DIRECTIONS: The entries below should be transcribed in their entirety, exactly as written.

TASK INPUT:
============

Lemma engine_next_width_witness :
  0 <= Engine.next (Instances.elaborated_engine
                      (Engine.LiteEthMACCRCEngine 8 32 0x04C11DB7))
                   0x1FFFFFFFF 0x1A5 < 2 ^ Z.of_nat 32 /\
  Engine.next (Instances.elaborated_engine
                 (Engine.LiteEthMACCRCEngine 8 32 0x04C11DB7)) 0x1FFFFFFFF 0x1A5 =
  Engine.next (Instances.elaborated_engine
                 (Engine.LiteEthMACCRCEngine 8 32 0x04C11DB7))
              (0x1FFFFFFFF mod 2 ^ Z.of_nat 32) (0x1A5 mod 2 ^ Z.of_nat 8).
Proof.
  apply (engine_next_width 8 32 0x04C11DB7). vm_compute. reflexivity.
Defined.

(** ** The recurrence loses nothing: one-to-one in the register and in
    the data *)

Module LfsrInjective.
Import Engine EngineSem EngineFacts EngineCorrect BitFacts LfsrFacts.

(** Two words with the same [m] low bits. *)
Lemma agree_mod (m : nat) a b :
  (forall j, (j < m)%nat -> Z.testbit a (Z.of_nat j) = Z.testbit b (Z.of_nat j)) ->
  a mod 2 ^ Z.of_nat m = b mod 2 ^ Z.of_nat m.
Proof.
  intros H. apply Z.bits_inj'. intros j Hj.
  destruct (Z.lt_ge_cases j (Z.of_nat m)).
  - rewrite !Z.mod_pow2_bits_low by lia.
    specialize (H (Z.to_nat j)). rewrite Z2Nat.id in H by lia. apply H. lia.
  - now rewrite !Z.mod_pow2_bits_high by lia.
Qed.

Lemma mod_agree (m : nat) a b (j : nat) :
  a mod 2 ^ Z.of_nat m = b mod 2 ^ Z.of_nat m -> (j < m)%nat ->
  Z.testbit a (Z.of_nat j) = Z.testbit b (Z.of_nat j).
Proof.
  intros H Hj.
  rewrite <- (Z.mod_pow2_bits_low a (Z.of_nat m)) by lia.
  rewrite <- (Z.mod_pow2_bits_low b (Z.of_nat m)) by lia.
  now rewrite H.
Qed.

Lemma data_bits_mod W d : data_bits W (d mod 2 ^ Z.of_nat W) = data_bits W d.
Proof.
  unfold data_bits. apply map_ext_in. intros j Hj. apply in_seq in Hj.
  apply Z.mod_pow2_bits_low. lia.
Qed.

Lemma data_bits_inj W d1 d2 :
  data_bits W d1 = data_bits W d2 ->
  d1 mod 2 ^ Z.of_nat W = d2 mod 2 ^ Z.of_nat W.
Proof.
  intros H. apply agree_mod. intros j Hj.
  assert (E : nth j (data_bits W d1) false = nth j (data_bits W d2) false)
    by now rewrite H.
  unfold data_bits in E.
  rewrite !(NetworkFacts.nth_map_false), nth_error_seq0 in E by exact Hj.
  exact E.
Qed.

Lemma data_bits_length W d : length (data_bits W d) = W.
Proof. unfold data_bits. now rewrite length_map, length_seq. Qed.

Lemma data_bits_shift W1 W2 d k :
  map (fun i => Z.testbit d (Z.of_nat i)) (seq (k + W1) W2) =
  map (fun i => Z.testbit (Z.shiftr d (Z.of_nat W1)) (Z.of_nat i)) (seq k W2).
Proof.
  revert k. induction W2 as [|W2 IH]; intros k; [reflexivity|].
  cbn [seq map]. f_equal.
  - rewrite Z.shiftr_spec by lia. f_equal. lia.
  - apply (IH (S k)).
Qed.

============

RESULT OF THIS EXERCISE:
Lemma engine_next_width_witness :
  0 <= Engine.next (Instances.elaborated_engine
                      (Engine.LiteEthMACCRCEngine 8 32 0x04C11DB7))
                   0x1FFFFFFFF 0x1A5 < 2 ^ Z.of_nat 32 /\
  Engine.next (Instances.elaborated_engine
                 (Engine.LiteEthMACCRCEngine 8 32 0x04C11DB7)) 0x1FFFFFFFF 0x1A5 =
  Engine.next (Instances.elaborated_engine
                 (Engine.LiteEthMACCRCEngine 8 32 0x04C11DB7))
              (0x1FFFFFFFF mod 2 ^ Z.of_nat 32) (0x1A5 mod 2 ^ Z.of_nat 8).
Proof.
  apply (engine_next_width 8 32 0x04C11DB7). vm_compute. reflexivity.
Defined.

(** ** The recurrence loses nothing: one-to-one in the register and in
    the data *)

Module LfsrInjective.
Import Engine EngineSem EngineFacts EngineCorrect BitFacts LfsrFacts.

(** Two words with the same [m] low bits. *)
Lemma agree_mod (m : nat) a b :
  (forall j, (j < m)%nat -> Z.testbit a (Z.of_nat j) = Z.testbit b (Z.of_nat j)) ->
  a mod 2 ^ Z.of_nat m = b mod 2 ^ Z.of_nat m.
Proof.
  intros H. apply Z.bits_inj'. intros j Hj.
  destruct (Z.lt_ge_cases j (Z.of_nat m)).
  - rewrite !Z.mod_pow2_bits_low by lia.
    specialize (H (Z.to_nat j)). rewrite Z2Nat.id in H by lia. apply H. lia.
  - now rewrite !Z.mod_pow2_bits_high by lia.
Qed.

Lemma mod_agree (m : nat) a b (j : nat) :
  a mod 2 ^ Z.of_nat m = b mod 2 ^ Z.of_nat m -> (j < m)%nat ->
  Z.testbit a (Z.of_nat j) = Z.testbit b (Z.of_nat j).
Proof.
  intros H Hj.
  rewrite <- (Z.mod_pow2_bits_low a (Z.of_nat m)) by lia.
  rewrite <- (Z.mod_pow2_bits_low b (Z.of_nat m)) by lia.
  now rewrite H.
Qed.

Lemma data_bits_mod W d : data_bits W (d mod 2 ^ Z.of_nat W) = data_bits W d.
Proof.
  unfold data_bits. apply map_ext_in. intros j Hj. apply in_seq in Hj.
  apply Z.mod_pow2_bits_low. lia.
Qed.

Lemma data_bits_inj W d1 d2 :
  data_bits W d1 = data_bits W d2 ->
  d1 mod 2 ^ Z.of_nat W = d2 mod 2 ^ Z.of_nat W.
Proof.
  intros H. apply agree_mod. intros j Hj.
  assert (E : nth j (data_bits W d1) false = nth j (data_bits W d2) false)
    by now rewrite H.
  unfold data_bits in E.
  rewrite !(NetworkFacts.nth_map_false), nth_error_seq0 in E by exact Hj.
  exact E.
Qed.

Lemma data_bits_length W d : length (data_bits W d) = W.
Proof. unfold data_bits. now rewrite length_map, length_seq. Qed.

Lemma data_bits_shift W1 W2 d k :
  map (fun i => Z.testbit d (Z.of_nat i)) (seq (k + W1) W2) =
  map (fun i => Z.testbit (Z.shiftr d (Z.of_nat W1)) (Z.of_nat i)) (seq k W2).
Proof.
  revert k. induction W2 as [|W2 IH]; intros k; [reflexivity|].
  cbn [seq map]. f_equal.
  - rewrite Z.shiftr_spec by lia. f_equal. lia.
  - apply (IH (S k)).
Qed.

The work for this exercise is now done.